One of the Ways Researchers Narrow the Search for Drugs to Slow Aging

Small molecule and drug candidate libraries are huge. Much of modern medical research is a process of screening subsets of those libraries in search of molecules that can produce benefits with minimal side-effects. Usually the output of a successful screen is taken as a starting point for further exploration and molecular tinkering, to improve the effect or minimize undesirable side-effects. The great hope for gene therapy is that it will render all of this largely obsolete by offering ways to directly influence a molecular mechanism to a configurable degree without meaningful side-effects. That remains a way off in the future, however, and meanwhile a very sizable slice of medical research is still all about finding which cataloged molecules might be interesting to work with.

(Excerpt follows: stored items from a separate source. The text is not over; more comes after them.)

(* ===== verification/Cli.v ===== *)
(** * The command line (internal/transport/cli/cli.go, the commands of
    cmd/qoltanba/main.go)

    One operation per process: a request from the standard input, a result or an
    error envelope on the standard output, an exit code. What is printed is the
    value that is encoded. The gate that a pipeline opts into is stated against
    the results of the operations. *)
From S2P Require Import Prelude Errors Provider CoreTypes CertParse Explain Service Verify Sign Historical Batch Text Dispatch.
Import Dispatch.Dispatch.

Module Cli.

(** [Ops], [maxRequestBytes], [ExitInvalid]. *)
Definition Ops : list string := Dispatch.Dispatch.Ops.
Definition maxRequestBytes : Z := Z.shiftl 32 20.
Definition ExitInvalid : Z := 2.

(** [options], [Option] and [FailOnInvalid]. *)
Record options := mkOptions { failOnInvalid : bool }.
Definition FailOnInvalid : options -> options := fun _ => mkOptions true.

(** [exitFor]. *)
Definition exitFor (k : error_kind) : Z :=
  match k with
  | KindInvalid => 2
  | KindUnsupported => 3
  | KindUnavailable => 4
  | KindCanceled => 5
  | KindInternal => 1
  end.

(** What a run prints: a result, an error envelope, or a line of text. *)
Record envelope := mkEnvelope { ev_kind : string; ev_message : string; ev_code : option string; ev_action : option string }.
Inductive result := Single (o : output) | Register (o : RegistryOutput).
Inductive printed := PResult (r : result) | PEnvelope (e : envelope) | PLine (s : string).

(** [encodeError]: the envelope and the exit code. *)
Definition nonempty (s : string) : option string := if empty_str s then None else Some s.
Definition encodeError (err : goerr) : envelope * Z :=
  let kind := default KindInternal (as_domain err) in
  let exp := ExplainDomain err in
  (mkEnvelope (KindName kind) (if empty_str (x_message exp) then err_text err else x_message exp)
     (nonempty (x_code exp)) (nonempty (x_action exp)), exitFor kind).

(** [batchVerified], [verified]. *)
Definition batchVerified (out : BatchOutput VerifyOutput) : bool :=
  if 0 <? bo_failed out then false
  else forallb (fun it => match it_output it with Some o => vo_valid o | None => false end) (bo_results out).
Definition verified (r : result) : bool :=
  match r with
  | Single (OVerify v) => vo_valid v
  | Register v => (ro_invalid v =? 0) && (ro_indeterminate v =? 0) && (ro_failed v =? 0)
  | Single (OVerifyBatch v) => batchVerified v
  | _ => true
  end.

Section Run.
  Context {W : Type}.
  Variable svc : core_ops W.
  Variable dec : decoders.
  (** [encode]: the failure of the encoder or of the output. *)
  Variable encode : result -> option goerr.

(** [io.ReadAll] of the limited input; a failure of the input that lies past
    the limit is not met. *)
Definition read_request (input : string) (failed : bool) : option string :=
  if failed && (Z.of_nat (String.length input) <? maxRequestBytes) then None else Some (limit_reader maxRequestBytes input).
(** [Run]: what is printed, and the exit code. *)
Definition Run (op input : string) (failed : bool) (opts : list (options -> options)) : M W (list printed * Z) :=
  let cfg := fold_left (fun c o => o c) opts (mkOptions false) in
  match read_request input failed with
  | None => let (e, code) := encodeError (Domain KindInvalid "read" None) in mret ([PEnvelope e], code)
  | Some payload =>
      (let* res := Handle svc dec op payload in
       mret match res with
            | Err e => let (e, code) := encodeError e in ([PEnvelope e], code)
            | Ok out =>
                match encode (Single out) with
                | Some e => ([PLine (err_text e)], 1)
                | None => ([PResult (Single out)], if failOnInvalid cfg && negb (verified (Single out)) then ExitInvalid else 0)
                end
            end)%m
  end.
End Run.

(** ** The commands *)
(** [extractBoolFlag]. *)
Fixpoint extractBoolFlag (args : list string) (name : string) : list string * bool :=
  match args with
  | [] => ([], false)
  | a :: t =>
      let (out, found) := extractBoolFlag t name in
      if str_eqb a ("-" ++ name) || str_eqb a ("--" ++ name) then (out, true) else (a :: out, found)
  end.
(** [isOp]. *)
Definition isOp (cmd : string) : bool := existsb (fun op => str_eqb op cmd) Ops.
(** [run]: which command the arguments name. *)
Inductive command :=
| CmdDump (args : list string) | CmdCheck (args : list string) | CmdLibCheck (args : list string)
| CmdWorker (args : list string) | CmdOp (op : string) (args : list string) | CmdUnknown (cmd : string)
| CmdServe (args : list string).
Definition run (args : list string) : command :=
  match args with
  | cmd :: rest =>
      if negb (has_prefix "-" cmd) then
        if str_eqb cmd "config-dump" then CmdDump rest
        else if str_eqb cmd "config-check" then CmdCheck rest
        else if str_eqb cmd "lib-check" then CmdLibCheck rest
        else if str_eqb cmd "crypto-worker" then CmdWorker rest
        else if isOp cmd then CmdOp cmd rest
        else CmdUnknown cmd
      else CmdServe args
  | [] => CmdServe []
  end.

(** ** The exit code of a run *)
(** What a caller learns of an operation from the outcome of its run. *)
Definition succeeded (code : Z) : bool := code =? 0.
(** What the gate vouches for: the operations that answer [verified]'s cases. *)
Definition gated (op : string) (o : output) : Prop :=
  (op = "verify"%string -> exists v, o = OVerify v /\ vo_valid v = true) /\
  (op = "verify-batch"%string -> exists b, o = OVerifyBatch b /\
     forall it, it ∈ bo_results b -> exists v, it_output it = Some v /\ vo_valid v = true).

Lemma exitFor_nonzero k : exitFor k <> 0.
Proof. by destruct k. Qed.

Section Gate.
  Context {W : Type}.
  Variable svc : core_ops W.
  Variable dec : decoders.
  Variable encode : result -> option goerr.
Notation ran := (Run svc dec encode).

(** Every run prints exactly one value. *)
Lemma run_prints op input failed opts w w' l code : ran op input failed opts w = Done (w', (l, code)) ->
  length l = 1%nat.
Proof.
  unfold Run. destruct (read_request input failed) as [payload|]; [|by intros [_ [= -> ->]]%mret_done].
  intros (w1 & r & _ & [_ Hl]%mret_done)%mbind_done. destruct r as [out|e]; [|by injection Hl as -> ->].
  destruct (encode _); by injection Hl as -> ->.
Qed.

Lemma handle_verify payload w w' out : Handle svc dec "verify" payload w = Done (w', Ok out) -> exists v, out = OVerify v.
Proof.
  unfold Handle. cbv zeta. cbn [str_eqb]. change (single (de_verify dec) Dto.verify_ToCore (op_verify svc) OVerify "Verify" payload w =
    Done (w', Ok out) -> exists v, out = OVerify v). unfold single.
  destruct (de_verify dec payload) as [r|]; [|by intros [_ [=]]%mret_done].
  destruct (Dto.verify_ToCore r); [|by intros [_ [=]]%mret_done].
  intros (w1 & [o err] & _ & [_ H]%mret_done)%mbind_done. destruct err; [done|]. injection H as ->. by eexists.
Qed.
Lemma handle_verify_batch payload w w' out :
  Handle svc dec "verify-batch" payload w = Done (w', Ok out) -> exists b, out = OVerifyBatch b.
Proof.
  change (aggregate OVerifyBatch (verify_batch svc dec payload) w = Done (w', Ok out) -> exists b, out = OVerifyBatch b).
  intros (w1 & r & _ & [_ H]%mret_done)%mbind_done. destruct r as [[sunk o]|]; [|done]. injection H as ->. by eexists.
Qed.
Lemma verified_gated op payload w w' out :
  Handle svc dec op payload w = Done (w', Ok out) -> verified (Single out) = true -> gated op out.
Proof.
  intros Hh Hv. split; intros ->.
  - destruct (handle_verify _ _ _ _ Hh) as [v ->]. by exists v.
  - destruct (handle_verify_batch _ _ _ _ Hh) as [b ->]. exists b. split; [done|]. revert Hv. simpl. unfold batchVerified.
    destruct (0 <? _); [done|]. intros Hall it Hit. rewrite forallb_forall in Hall.
    specialize (Hall it ltac:(by apply list_elem_of_In)). destruct (it_output it); [eauto|done].
Qed.

(** C19: An exit code of zero says that the operation succeeded on the request and
    that its result was printed. With -fail-invalid it also says, of verify, that
    the signature was reported valid, and of verify-batch, that every item ran and
    was. It says no more: under -fail-invalid, too, a verify-at that succeeded and
    whose output is encoded exits with zero whatever the verdict. *)
Theorem cli_gate_sound op input failed opts w w' l code : ran op input failed opts w = Done (w', (l, code)) ->
  (code = 0 -> exists payload out, read_request input failed = Some payload /\ Handle svc dec op payload w = Done (w', Ok out) /\
    l = [PResult (Single out)] /\
    (failOnInvalid (fold_left (fun c o => o c) opts (mkOptions false)) = true -> gated op out)) /\
  (forall payload v, op = "verify-at"%string -> read_request input failed = Some payload ->
     Handle svc dec op payload w = Done (w', Ok (OVerifyAt v)) -> encode (Single (OVerifyAt v)) = None -> code = 0).
Proof.
  unfold Run. destruct (read_request input failed) as [payload|].
  2:{ intros [_ H]%mret_done. split; [|done]. intros ->. discriminate H. }
  intros (w1 & r & Hr & [-> Hl]%mret_done)%mbind_done. split.
  - intros ->. exists payload. destruct r as [out|e].
    + exists out. destruct (encode _) eqn:Ee; [done|]. apply pair_equal_spec in Hl as [-> Hc]. split; [done|]. split; [done|]. split; [done|].
      intros Hf. rewrite Hf in Hc. destruct (verified (Single out)) eqn:Ev; [by eapply verified_gated|discriminate Hc].
    + unfold encodeError in Hl. injection Hl as _ Hc. symmetry in Hc. by apply exitFor_nonzero in Hc.
  - intros payload' v _ [= <-] Hv He. rewrite Hr in Hv. injection Hv as ->. rewrite He in Hl. injection Hl as _ ->.
    by rewrite andb_false_r.
Qed.
End Gate.

(** The commands do not hide an operation, and every name that is not a flag
    and not an operation is refused or is a command. *)
Theorem run_operations op args : op ∈ Ops -> run (op :: args) = CmdOp op args.
Proof.
  unfold Ops, Dispatch.Dispatch.Ops. intros Hop.
  repeat (apply list_elem_of_In in Hop; destruct Hop as [<-|Hop]; [reflexivity|]; apply list_elem_of_In in Hop). by apply not_elem_of_nil in Hop.
Qed.
(** [extractBoolFlag] takes out every spelling of its flag, wherever it stands,
    and nothing else. *)
Definition spells (name a : string) : bool := str_eqb a ("-" ++ name) || str_eqb a ("--" ++ name).
Theorem extract_flag args name :
  fst (extractBoolFlag args name) = List.filter (fun a => negb (spells name a)) args /\
  snd (extractBoolFlag args name) = existsb (spells name) args.
Proof.
  induction args as [|a args [IH1 IH2]]; [done|]. cbn [extractBoolFlag List.filter existsb]. fold (spells name a).
  destruct (extractBoolFlag args name) as [out found]. cbn [fst snd] in *. subst.
  destruct (spells name a); cbn [negb orb fst snd]; done.
Qed.

(** ** What the exit codes and messages do not tell *)
(** A completed verification that fails the gate and a request that could not be
    read have the same exit code. *)
Example exit_invalid_collides : ExitInvalid = exitFor KindInvalid.
Proof. reflexivity. Qed.
(** A verification at a past instant passes the gate whatever it found. *)
Lemma verify_at_passes v : verified (Single (OVerifyAt v)) = true.
Proof. reflexivity. Qed.
(** The envelope is in English, whichever language is configured. *)
Example envelope_in_english :
  map (fun loc => str_eqb (x_message (ExplainDomainIn loc ErrNotReady)) (ev_message (fst (encodeError ErrNotReady))))
    [LocaleEN; LocaleRU; LocaleKK] = [true; false; false].
Proof. vm_compute. reflexivity. Qed.

(** ** A concrete run *)
Definition lab_good : VerifyOutput := mkVerifyOutput true FormatCMS false [] "" [] None None None "" None.
Definition lab_verify (i : VerifyInput) : M unit (VerifyOutput * option goerr) :=
  mret (if str_eqb (vi_signature i) "good" then lab_good else lab_verify_out, None).
Definition lab_cli_ops : core_ops unit :=
  mkCoreOps unit (op_sign lab_ops) lab_verify (op_verify_at lab_ops) (op_archive lab_ops) (op_extract lab_ops) (op_info lab_ops)
    (op_validate lab_ops) (op_sign_batch lab_ops) (run_in_order lab_verify) (op_extract_batch lab_ops) (op_info_batch lab_ops)
    (op_validate_batch lab_ops).
Definition lab_verify_request (sig : string) : Dto.VerifyRequest :=
  Dto.mkVerifyRequest "cms" sig EmptyString EmptyString EmptyString false false false false false false false false []
    None EmptyString EmptyString false.
Definition lab_cli_dec : decoders :=
  mkDecoders (fun _ => None) (fun p => Some (lab_verify_request p)) (fun _ => None) (fun _ => None) (fun _ => None) (fun _ => None)
    (fun _ => None) (fun _ => None) (fun p => Some (Dto.mkBatchRequest [lab_verify_request p; lab_verify_request "good"] "" 0))
    (fun _ => None) (fun _ => None) (fun _ => None).
Definition lab_run (op input : string) (opts : list (options -> options)) : outcome (unit * (list printed * Z)) :=
  Run lab_cli_ops lab_cli_dec (fun _ => None) op input false opts tt.
Definition code_of (x : outcome (unit * (list printed * Z))) : option Z :=
  match x with Done (_, (_, c)) => Some c | Panic => None end.
(** A bad signature is an answer, and a failure for a gate. *)
Example lab_codes :
  [code_of (lab_run "verify" "bad" []); code_of (lab_run "verify" "bad" [FailOnInvalid]);
   code_of (lab_run "verify" "good" [FailOnInvalid]); code_of (lab_run "verify-batch" "bad" [FailOnInvalid]);
   code_of (lab_run "sign" "bad" [FailOnInvalid])] = [Some 0; Some 2; Some 0; Some 2; Some 2].
Proof. vm_compute. reflexivity. Qed.
Lemma cli_gate_sound_witness :
  exists l out, lab_run "verify-batch" "good" [FailOnInvalid] = Done (tt, (l, 0)) /\ l = [PResult (Single out)] /\
    gated "verify-batch" out.
Proof.
  assert (exists l, lab_run "verify-batch" "good" [FailOnInvalid] = Done (tt, (l, 0))) as [l E] by (eexists; vm_compute; reflexivity).
  destruct (cli_gate_sound lab_cli_ops lab_cli_dec (fun _ => None) "verify-batch" "good" false [FailOnInvalid] tt tt l 0 E)
    as [Hz _].
  destruct (Hz eq_refl) as (payload & out & _ & _ & Hl & Hv).
  exists l, out. split; [exact E|]. split; [exact Hl|]. apply Hv. reflexivity.
Defined.
End Cli.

Thus when it comes to aging, a majority of efforts are focused on adjusting the operation of metabolism via small molecules from the catalogs, interacting with one of the known aging-related mechanisms discovered via examination of the biology of calorie restriction, or autophagy, or other stress response mechanisms. This is somewhat depressing: none of this work offers either hope or possibility of doing more than slightly increasing human life span, yet it is where most the funding and effort is focused. An increasing fraction of those initiatives are concerned with ways to speed up this process, to make it more rational, to cut down the number of molecules to be assessed. These advances are interesting to the degree that they can be applied more generally, to any area of development. There are parts of the SENS rejuvenation research portfolio in which small molecule drug discovery might lead to useful therapies, for example.

Several bioinformatic methods have been developed to identify potential geroprotective drugs. For instance, caloric restriction (CR) mimetics have been identified, by comparing genes differentially expressed in rat cells exposed to serum from CR rats and rhesus monkeys with gene expression changes caused by drugs in cancer cell lines. Structural and sequence information on ageing-related proteins have been combined with experimental binding affinity and bioavailability data to rank chemicals by their likelihood of modulating ageing in the worm Caenorhabditis elegans and the fruit fly Drosophila melanogaster. Drug-protein interaction information has also been used to predict novel pro-longevity drugs for C. elegans, using a set of effective and ineffective lifespan-extending compounds and a list of ageing-related genes. A similar approach used chemical descriptors of ageing-related compounds from the DrugAge database together with gene ontology terms related to the drug targets. Enrichment of drug targets has been assessed for a set of human orthologs of genes modulating longevity in animal models to identify new anti-ageing candidates.

Despite the increasing interest in drug-repurposing for human ageing, research has tended to focus on predicting life-extending drugs for animal models. However, the translation from non-mammalian species to humans is still a challenge, and certain aspects of ageing may be human-specific. Only a few studies have focused on data from humans. For instance, researchers applied the GeroScope algorithm to identify drugs mimicking the signalome of young human subjects based on differential expression of genes in signalling pathways involved in the ageing process. Another study correlated a set of genes up- and down-regulated with age in the human brain with drug-mediated gene expression changes in cell lines from the Connectivity Map.

In the present study, we rank-ordered drugs according to their probability of affecting ageing, by measuring whether they targeted more genes related to human ageing than expected by chance, by calculating the statistical significance of the overlap between the targets of each drug and a list of human ageing-related genes. Additionally, to enhance the power of the approach, we mapped the drugs' gene targets and ageing-related genes to pathways, gene ontology terms, and protein-protein interactions, and repeated the analysis. We found that, independently of the data source used, the analysis resulted in a list of drugs significantly enriched for compounds previously shown to extend lifespan in laboratory animals. We integrated the results of seven ranked lists of drugs, calculated using the different data sources, into a single list, and we experimentally validated the top compound, tanespimycin, an HSP-90 inhibitor, as a novel pro-longevity drug.